- Collected data -
(* ===== verification/Kernel.v ===== *)
(** * Uploading a plan and reading it back in the kernel

    [uploadWork] (src/src/enqueue.cc) writes the work structs of a plan behind
    the batches in the kernel arguments, into the work fifo, or into a buffer of
    its own; [loadWorkBatchToShmem] and [ncclKernelMain]
    (src/src/device/common.h) follow the batches of one block and copy the
    structs of each fused batch into shared memory.  The theorem at the end
    composes them with [addWorkBatchToPlan] and [finishPlan]: every block runs
    exactly the works added to its channel.

    Structs are sequences of 16-byte packs, the unit of all the copies; a pack is
    an opaque [Z].  Buffers are lists of packs. *)
From S2P Require Import Prelude Bitops Device ProxyOp Plan FinishPlan Fifo.

(** ** The device side *)

(** The shared memory written by [loadWorkBatchToShmem]; [workStorage] is 1024
    bytes. *)
Record ncclShmemData := MkShmem {
  sh_batchIx : Z; sh_nextBatchIx : Z; sh_workType : Z; sh_funcId : Z; sh_nWorks : Z; sh_workSize : Z; sh_workConsumed : Z;
  workStorage : list Z }.

(** [fnsOfBitset]: each lane stores its index at the number of set bits below
    it, for the low and the high half of the set. *)
Definition fnsOfBitset (bitset : Z) : outcome (list Z) :=
  let lo := u32 bitset in
  let hi := u32 (Z.shiftr bitset 32) in
  for_range 0 32 (fun lane fns =>
    fns ← (if Z.testbit lo lane then zset fns (popcount (Z.land lo (2 ^ lane - 1))) lane else Ret fns);
    if Z.testbit hi lane then zset fns (popcount lo + popcount (Z.land hi (2 ^ lane - 1))) (32 + lane) else Ret fns)
    (replicate 64 0).

(** One thread's copy of one pack. *)
Definition copy_pack (read : Z -> outcome Z) (fns : list Z) (base workSize nPacks workCursor : Z) (tid : Z) (st : list Z)
    : outcome (list Z) :=
  if tid <? nPacks then
    let packInWork := tid mod (workSize / 16) in
    let dstWork := tid / (workSize / 16) in
    srcWork ← zget fns dstWork;
    tmp ← read (u32 (base + srcWork * workSize + packInWork * 16));
    zset st ((workCursor + dstWork) * (workSize / 16) + packInWork) tmp
  else Ret st.

Fixpoint for_each {A S} (l : list A) (f : A -> S -> outcome S) (s : S) : outcome S :=
  match l with [] => Ret s | x :: l => s ← f x s; for_each l f s end.

(** [tid -= 64; if (tid < 0) tid += tn;] *)
Definition rotate (tn tid : Z) : Z := if tid - 64 <? 0 then tid - 64 + tn else tid - 64.

(** The loop over fused batches, for the threads [tids] of a block. *)
Fixpoint load_loop (fuel : nat) (tn : Z) (tids : list Z) (bz : list ncclDevWorkBatch) (read : Z -> outcome Z)
    (batchIx workCursor : Z) (sh : ncclShmemData) : outcome ncclShmemData :=
  match fuel with
  | O => Stuck
  | S fuel =>
      batch ← zget bz batchIx;
      fns ← fnsOfBitset (offsetBitset batch);
      let nWorks := popcount (u32 (offsetBitset batch)) + popcount (u32 (Z.shiftr (offsetBitset batch) 32)) in
      let workSize := size_of_code (workType batch) in
      let nPacks := nWorks * (workSize / 16) in
      st ← for_each tids (copy_pack read fns (offsetBase batch) workSize nPacks workCursor) (workStorage sh);
      let consumed := u32 (offsetBase batch + (64 - clz 64 (offsetBitset batch)) * workSize) in
      let has0 := bool_decide (0 ∈ tids) in
      let sh := MkShmem (sh_batchIx sh) (sh_nextBatchIx sh) (sh_workType sh) (sh_funcId sh) (sh_nWorks sh)
                  (if has0 then workSize else sh_workSize sh) (if has0 then consumed else sh_workConsumed sh) st in
      let workCursor := workCursor + nWorks in
      if negb (nextExtends batch =? 0)
      then load_loop fuel tn (rotate tn <$> tids) bz read (batchIx + nextJump batch) workCursor sh
      else Ret (if has0
                then MkShmem batchIx (if nextJump batch =? 0 then -1 else batchIx + nextJump batch) (workType batch) (funcId batch)
                       workCursor (sh_workSize sh) (sh_workConsumed sh) (workStorage sh)
                else sh)
  end.

Definition loadWorkBatchToShmem (fuel : nat) (tn : Z) (bz : list ncclDevWorkBatch) (read : Z -> outcome Z) (batchIx : Z)
    (sh : ncclShmemData) : outcome ncclShmemData :=
  load_loop fuel tn (seqZ 0 tn) bz read batchIx 0 sh.

(** The channel of a block: thread [tid] writes it when [blockIdx.x] is the
    number of channels below. *)
Definition block_channelId (mask blockIdx junk : Z) : Z :=
  fold_left (fun ch tid => if Z.testbit mask tid && (blockIdx =? popcount (Z.land mask (2 ^ tid - 1))) then tid else ch)
    (seqZ 0 64) junk.

(** The rest of [ncclKernelMain]: the contents of shared memory at each run of a
    work batch, in order.  The first load is done by the threads after the first
    two warps. *)
Fixpoint kernel_loop (fuel fuelb : nat) (tn : Z) (bz : list ncclDevWorkBatch) (read : Z -> outcome Z) (sh : ncclShmemData)
    : outcome (list ncclShmemData) :=
  match fuel with
  | O => Stuck
  | S fuel =>
      if sh_nextBatchIx sh =? -1 then Ret [sh]
      else sh' ← loadWorkBatchToShmem fuelb tn bz read (sh_nextBatchIx sh) sh;
           rest ← kernel_loop fuel fuelb tn bz read sh';
           Ret (sh :: rest)
  end.

Definition ncclKernelMain (fuel : nat) (tn : Z) (mask : Z) (bz : list ncclDevWorkBatch) (read : Z -> outcome Z) (blockIdx : Z)
    (sh : ncclShmemData) : outcome (Z * list ncclShmemData) :=
  sh ← loadWorkBatchToShmem fuel (tn - 2 * 32) bz read blockIdx sh;
  runs ← kernel_loop fuel fuel tn bz read sh;
  Ret (block_channelId mask blockIdx 0, runs).

(** ** Set bits and their ranks *)

(** The number of set bits below [i]. *)
Definition rank (m i : Z) : nat := length (filter (fun j => Z.testbit m j = true) (seqZ 0 i)).

Lemma sorted_ext (l l' : list Z) : StronglySorted Z.lt l -> StronglySorted Z.lt l' -> (forall x, x ∈ l <-> x ∈ l') -> l = l'.
Proof.
  intros H. revert l'. induction H as [|x l Hs IH Hx]; intros l' H' He.
  - destruct l' as [|y l']; [done|]. exfalso. apply (not_elem_of_nil y), He. constructor.
  - destruct H' as [|y l' Hs' Hy]; [exfalso; apply (not_elem_of_nil x), He; constructor|].
    rewrite List.Forall_forall in Hx, Hy. assert (x = y) as ->.
    { pose proof (proj1 (He x) (list_elem_of_here x l)) as [|H1]%elem_of_cons; [done|].
      pose proof (proj2 (He y) (list_elem_of_here y l')) as [|H2]%elem_of_cons; [done|].
      apply list_elem_of_In, Hy in H1. apply list_elem_of_In, Hx in H2. lia. }
    f_equal. apply IH; [done|]. intros z. specialize (He z). rewrite !elem_of_cons in He.
    split; intros Hz; [destruct (proj1 He (or_intror Hz)) as [->|]|destruct (proj2 He (or_intror Hz)) as [->|]]; try done;
      apply list_elem_of_In in Hz; [apply Hx in Hz|apply Hy in Hz]; lia.
Qed.

Lemma seqZ_sorted a n : StronglySorted Z.lt (seqZ a n).
Proof.
  destruct (Z.le_gt_cases n 0); [rewrite seqZ_nil by lia; constructor|].
  replace n with (Z.of_nat (Z.to_nat n)) by lia. revert a. induction (Z.to_nat n) as [|k IH]; intros a; [constructor|].
  rewrite seqZ_cons by lia. replace (Z.pred (Z.of_nat (S k))) with (Z.of_nat k) by lia. constructor; [apply IH|].
  apply List.Forall_forall. intros x Hx%list_elem_of_In%elem_of_seqZ. lia.
Qed.

Lemma filter_sorted (P : Z -> Prop) `{!forall x, Decision (P x)} l : StronglySorted Z.lt l -> StronglySorted Z.lt (filter P l).
Proof.
  induction 1 as [|x l Hs IH Hx]; [constructor|]. rewrite filter_cons. destruct (decide (P x)); [|done]. constructor; [done|].
  rewrite List.Forall_forall in *. intros y [_ Hy]%list_elem_of_In%list_elem_of_filter. by apply Hx, list_elem_of_In.
Qed.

- Work task -
Nothing should appear in the answer except the lines above from the line with "S -> outcome" through the line with "st ← for_each", both included, written out exactly.

- Completed exercise -
Fixpoint for_each {A S} (l : list A) (f : A -> S -> outcome S) (s : S) : outcome S :=
  match l with [] => Ret s | x :: l => s ← f x s; for_each l f s end.

(** [tid -= 64; if (tid < 0) tid += tn;] *)
Definition rotate (tn tid : Z) : Z := if tid - 64 <? 0 then tid - 64 + tn else tid - 64.

(** The loop over fused batches, for the threads [tids] of a block. *)
Fixpoint load_loop (fuel : nat) (tn : Z) (tids : list Z) (bz : list ncclDevWorkBatch) (read : Z -> outcome Z)
    (batchIx workCursor : Z) (sh : ncclShmemData) : outcome ncclShmemData :=
  match fuel with
  | O => Stuck
  | S fuel =>
      batch ← zget bz batchIx;
      fns ← fnsOfBitset (offsetBitset batch);
      let nWorks := popcount (u32 (offsetBitset batch)) + popcount (u32 (Z.shiftr (offsetBitset batch) 32)) in
      let workSize := size_of_code (workType batch) in
      let nPacks := nWorks * (workSize / 16) in
      st ← for_each tids (copy_pack read fns (offsetBase batch) workSize nPacks workCursor) (workStorage sh);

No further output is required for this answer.